■ **EXERCISE DETAILS**
Which lines of the data hold the word "then"? Copy all of them.

=== SOURCE DATA ===

Lemma members_SetLeaderGUID low m w low' :
  map_find low (m_members (guild w)) = Some m ->
  map_find low' (m_members (guild (_SetLeaderGUID low w))) = (if decide (low' = low) then set_rankId GR_GUILDMASTER else id) <$> map_find low' (m_members (guild w)).
Proof. intros Hm. unfold _SetLeaderGUID. rewrite Hm. cbn [guild emit set_trace]. by rewrite members_ChangeRank. Qed.
Lemma ranks_SetLeaderGUID low w : m_ranks (guild (_SetLeaderGUID low w)) = m_ranks (guild w).
Proof.
  unfold _SetLeaderGUID. destruct (map_find low _) as [m|]; [|done]. cbn [guild emit set_trace].
  by destruct (guild_ChangeRank low GR_GUILDMASTER (on_this (set_leaderGuid (m_guid m)) w)) as [ms ->].
Qed.

Lemma validate_leader_ok w :
  guild_ok_at False True w -> in_u 32 (m_leaderGuid (guild w)) -> ranks_exist (guild w) ->
  safe (fun x : bool * World => if x.1 then guild_ok x.2 /\ ranks_exist (guild x.2) /\ is_master (m_leaderGuid (guild x.2)) (guild x.2) else gone x.2)
    (validate_leader w).
Proof.
  intros Hw Hl Hr. unfold validate_leader, GetMember. rewrite low_id by done. set (leader := m_leaderGuid (guild w)) in *.
  destruct (map_find leader (m_members (guild w))) as [m|] eqn:Em.
  - cbn. unfold IsRank. destruct (Z.eqb_spec (m_rankId m) GR_GUILDMASTER) as [Em0|].
    + split_and!; [|done|by exists m]. destruct Hw. constructor; auto.
    + split_and!.
      * by apply (_SetLeaderGUID_repairs (led := False) leader m).
      * intros low q. rewrite (members_SetLeaderGUID leader m), ranks_SetLeaderGUID by done. destruct (map_find low _) as [n0|] eqn:En; [|done].
        intros [= <-]. case_decide; [cbn; unfold size, GR_GUILDMASTER; lia|by apply (Hr low)].
      * rewrite (_SetLeaderGUID_leader leader m) by (apply Hw || done). exists (set_rankId GR_GUILDMASTER m).
        by rewrite (members_SetLeaderGUID leader m), Em, decide_True.
  - unfold DeleteMember. rewrite Z.eqb_refl, low_id by done. cbn [andb negb]. destruct (successor leader _ None) as [[low m]|] eqn:Es.
    + apply successor_spec in Es as ([[=]|[Hin Hne]] & _ & _). apply map_find_elem in Hin; [|apply Hw]. rewrite Em.
      set (w1 := _SetLeaderGUID low w). set (w2 := on_player _ _ w1).
      assert (guild_ok w2) as H2 by (apply guild_ok_player; [done|by apply (_SetLeaderGUID_repairs (led := False) low m)]).
      destruct (guild_on_player (m_guid m) (SetRank GR_GUILDMASTER) w1) as [G2 _]. fold w2 in G2.
      assert (m_leaderGuid (guild w2) = low) as L2 by (rewrite G2; apply (_SetLeaderGUID_leader low m); [apply Hw|done]).
      assert (guild_ok (remove_member leader false false w2)) as H3 by (apply remove_member_ok; [done|done|congruence]).
      assert (exists n, guild (remove_member leader false false w2) = set_accountsNumber n (set_members (map_erase leader (m_members (guild w2))) (guild w2))) as [n G3].
      { unfold remove_member. rewrite low_id by done. cbn [guild _UpdateAccountsNumber on_this set_guild emit set_trace].
        rewrite !(proj1 (guild_on_player _ _ _)). by eexists. }
      set (w3 := remove_member leader false false w2) in *. clearbody w3. cbn [bind_result]. rewrite decide_False.
      2: { rewrite G3. cbn. intros E0. destruct (ok_leader H3 I) as [x Hx]. rewrite G3 in Hx. cbn in Hx. by rewrite E0 in Hx. }
      cbn. split_and!; [done| |].
      * rewrite G3. intros j q. cbn. rewrite G2. unfold w1. rewrite ranks_SetLeaderGUID. destruct (decide (j = leader)) as [->|]; [by rewrite map_find_erase|].
        rewrite map_find_erase_ne, (members_SetLeaderGUID low m) by done. destruct (map_find j _) as [q0|] eqn:Eq; [|done].
        intros [= <-]. case_decide; [cbn; unfold size, GR_GUILDMASTER; lia|by apply (Hr j)].
      * rewrite G3. cbn. rewrite L2. exists (set_rankId GR_GUILDMASTER m). cbn. rewrite map_find_erase_ne, G2 by done.
        split; [|done]. unfold w1. by rewrite (members_SetLeaderGUID low m), Hin, decide_True.
    + apply successor_spec in Es as [_ Hall]. assert (m_members (guild w) = []) as E0.
      { destruct (m_members (guild w)) as [|[k x] l]; [done|]. apply Forall_cons_1 in Hall as [Hk _]. cbn in Hk. subst k. cbn in Em. by rewrite Z.eqb_refl in Em. }
      pose proof (Disband_gone w (ok_members Hw) (ok_logs Hw)) as H1. destruct (Disband w) as [w1|]; [|done]. cbn [bind_result] in *.
      destruct H1 as (M1 & S1 & L1). rewrite decide_True by done.
      assert (members_wf (m_members (guild w1))) as W1 by (rewrite M1; apply members_wf_nil).
      pose proof (Disband_gone w1 W1 L1) as H2. by destruct (Disband w1).
Qed.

===

■ **FINAL ANSWER**
  map_find low' (m_members (guild (_SetLeaderGUID low w))) = (if decide (low' = low) then set_rankId GR_GUILDMASTER else id) <$> map_find low' (m_members (guild w)).
  safe (fun x : bool * World => if x.1 then guild_ok x.2 /\ ranks_exist (guild x.2) /\ is_master (m_leaderGuid (guild x.2)) (guild x.2) else gone x.2)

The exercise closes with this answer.